I moved to Charleston, South Carolina with the intent of staying in the area for a while. When I moved to town, I wouldn’t have claimed to know a single person in the lowcountry well. Over the past year, I made a conscious effort to broaden my network, both getting to know a wide diversity of people and getting a wide diversity of people to know me. This has led me to become quite used to the idea of organized networking, but I still find myself on occasion being reminded of how totally bizarre the activity of “networking” actually is. Think about it. People go out of their way, usually to some central bar, restaurant, rooftop, or outdoor venue just to walk around, shake hands, tell the same story of your background and future interests over and over again hoping that one of the people you cross paths with will have some common interest or background or even better, be pursuing someone who fits your profile. Why do we do this? What, I believe, allows this odd concept to persist is that story we’ve all heard about the friend of a colleague’s sister’s roommate finding his dream job or next seed investor or love of his life through a connection they made at one of these types of events. And that little nugget of possibility leads us all to attend hoping for similar self-advancing outcomes.

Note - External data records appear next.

Lemma parseRequestLine_error_shape_witness :
  let data := Bytes ("GET / HTTP/1.0" +:+ crlf) in
  let e := ErrorInvalidVersion "HTTP/1.0" in
  parseRequestLine data = (None, 0, data, Some e)
  ∧ (@None RequestLine = None ∧ 0 = 0 ∧ data = data
     ∧ e ≠ ERROR_PARSING_HTTP_VERSION_IN_REQUEST_LINE
     ∧ (e = ERROR_PARSING_METHOD_IN_REQUEST_LINE
        ∨ e = ERROR_PARSING_TARGET_IN_REQUEST_LINE
        ∨ (∃ version,
             e = ErrorInvalidVersion version ∧ version ≠ "HTTP/1.1")
        ∨ (∃ method, e = ErrorInvalidMethod method
                     ∧ forallb isUpper (Bytes method) = false))).
Proof.
  intros data e.
  assert (parseRequestLine data = (None, 0, data, Some e)) as Hp
    by (vm_compute; reflexivity).
  split; [exact Hp|].
  exact (parseRequestLine_error_shape _ _ _ _ _ Hp).
Defined.

Lemma parseRequestLine_missing_space_witness :
  let line := Bytes "GET" in
  let rest := Bytes "Host: a" in
  Index line CRLF = None
  ∧ ((" "%char ∉ line →
      parseRequestLine (line ++ CRLF ++ rest)
      = (None, 0, line ++ CRLF ++ rest,
         Some ERROR_PARSING_METHOD_IN_REQUEST_LINE))
     ∧ (∀ a b, line = a ++ Bytes " " ++ b →
               " "%char ∉ a → " "%char ∉ b →
               parseRequestLine (line ++ CRLF ++ rest)
               = (None, 0, line ++ CRLF ++ rest,
                  Some ERROR_PARSING_TARGET_IN_REQUEST_LINE))).
Proof.
  intros line rest.
  assert (Index line CRLF = None) as Hl by (vm_compute; reflexivity).
  split; [exact Hl|].
  exact (parseRequestLine_missing_space line rest Hl).
Defined.

Lemma Parse_optional_white_space_witness :
  let h : gmap string string := {[ "accept" := "*/*" ]} in
  let name := Bytes "Host" in
  let ws1 := Bytes " " in
  let v := Bytes "localhost:42069" in
  let ws2 := Bytes "  " in
  let key := str (lowerASCII <$> name) in
  validName name
  ∧ forallb asciiSpace ws1 = true
  ∧ forallb asciiSpace ws2 = true
  ∧ trimmedValue v = true
  ∧ Index (ws1 ++ v ++ ws2) CRLF = None
  ∧ Parse (U := identityTables) h (paddedFieldLine 2 name ws1 v ws2)
    = (match h !! key with
       | Some existingValue =>
           <[key := existingValue +:+ ", " +:+ str v]> h
       | None => <[key := str v]> h
       end, (length (paddedFieldLine 2 name ws1 v ws2), false, None)).
Proof.
  intros h name ws1 v ws2 key.
  assert (validName name) as Hn by valid_name.
  assert (forallb asciiSpace ws1 = true) as H1 by (vm_compute; reflexivity).
  assert (forallb asciiSpace ws2 = true) as H2 by (vm_compute; reflexivity).
  assert (trimmedValue v = true) as Hv by (vm_compute; reflexivity).
  assert (Index (ws1 ++ v ++ ws2) CRLF = None) as Hc
    by (vm_compute; reflexivity).
  repeat (split; [assumption|]).
  exact (Parse_optional_white_space (U := identityTables)
           h 2 name ws1 v ws2 Hn H1 H2 Hv Hc).
Defined.

Lemma Get_after_Parse_witness :
  let h : gmap string string := {[ "host" := "a" ]} in
  let name := Bytes "Host" in
  let raw := Bytes " localhost " in
  let name' := Bytes "HOST" in
  let key := str (lowerASCII <$> name) in
  validName name
  ∧ Index raw CRLF = None
  ∧ lowerASCII <$> name' = lowerASCII <$> name
  ∧ Get (U := identityTables)
        (Parse (U := identityTables) h (fieldLine name raw)).1 name'
    = (match h !! key with
       | Some existingValue =>
           existingValue +:+ ", "
           +:+ str (TrimSpace (U := identityTables) raw)
       | None => str (TrimSpace (U := identityTables) raw)
       end, None).
Proof.
  intros h name raw name' key.
  assert (validName name) as Hn by valid_name.
  assert (Index raw CRLF = None) as Hc by (vm_compute; reflexivity).
  assert (lowerASCII <$> name' = lowerASCII <$> name) as Hl
    by (vm_compute; reflexivity).
  repeat (split; [assumption|]).
  exact (Get_after_Parse (U := identityTables) h name raw name' Hn Hc Hl).
Defined.

Lemma default_headers_keep_their_capitals_witness :
  let key := Bytes "Content-Type" in
  let h := Set_ (U := identityTables) (GetDefaultHeaders 5)
                "Content-Type" "text/html" in
  forallb isASCII key = true
  ∧ (Get (U := identityTables) (GetDefaultHeaders 5) key
     = ("", Some ErrKeyDoesntExist)
     ∧ h !! "Content-Type" = Some "text/plain"
     ∧ h !! "content-type" = Some "text/html"
     ∧ size h = 4).
Proof.
  intros key h.
  assert (forallb isASCII key = true) as Hk by (vm_compute; reflexivity).
  split; [exact Hk|].
  exact (default_headers_keep_their_capitals (U := identityTables)
           5 key "text/html" Hk).
Defined.

Lemma reader_error_is_returned_witness :
  let cs := [Bytes "GET / HT"] in
  let e := ReaderError "connection reset by peer" in
  pending (U := identityTables) newRequest [] cs
  = Some (newRequest, Bytes "GET / HT")
  ∧ e ≠ io_EOF
  ∧ RequestFromReader (U := identityTables)
      (deliver cs ++ (Bytes "TP/1.1", Some e) :: [])
    = Some (None, Some e).
Proof.
  intros cs e.
  assert (pending (U := identityTables) newRequest [] cs
          = Some (newRequest, Bytes "GET / HT")) as Hp
    by (vm_compute; reflexivity).
  assert (e ≠ io_EOF) as He by discriminate.
  repeat (split; [assumption|]).
  exact (reader_error_is_returned (U := identityTables)
           cs (Bytes "TP/1.1") e [] _ _ Hp He).
Defined.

That’s what I’ve told myself at least. You just never know. You just never know who will be there, who you’ll meet. But after living in Charleston for more than a year and going to as many of these events as possible, I’ve started to see consistent repetition in the sort of people, places, and conversations that occur around the Charleston area. I now go to these various events literally most nights of the week. There is a wide range from the more formal business networking to the more casual sharing drinks and getting to know each other, but they all exist for people to broaden their networks of connections. In the past couple weeks, I’ve been to a Charleston Young Professionals event, Tech After Five, a Millennials Mixer Meetup, I’m in a bocce ball league organized through Chucktown Social, I ran an alumni event for my grad school, a Young Adults of Charleston Meetup, a Clemson Lowcountry Dinner Club event, and participated in a Product Group Meetup. And those are all just during weekdays. Over the past couple quarters, I’ve started to see many repeat faces at all these events, and there has now developed a sort of “regulars” crew that make plans to attend these events independently but end up running into each other multiple times a week. Is that good or bad? If the point of going to these events is to meet new people, do repeated “hey, how have you been?” conversations start to imply that the original purpose is being lost?
My business background and budgeting consciousness has lead to me wondering what the return on the investment of all that time and all those beverages truly has been. I’ve met may people through these events that I now consider good friends, but it has not lead yet to any sort of notable lifestyle advancement, other than being far busier, I suppose.
But I guess that’s exactly the point. Latent possibility combined with persistent uncertainty. You simply never know when someone who knows your name and is familiar with your background will introduce you to a connection of there’s and change your life. So while I still consider myself relatively new to the area and still see huge possible upsides to knowing the right people, I will continue going to these many networking events, introducing myself, shaking hands, trying to explain what Product Management at Blackbaud is, giving the highest level hint of my international background, and then asking, “how about you?”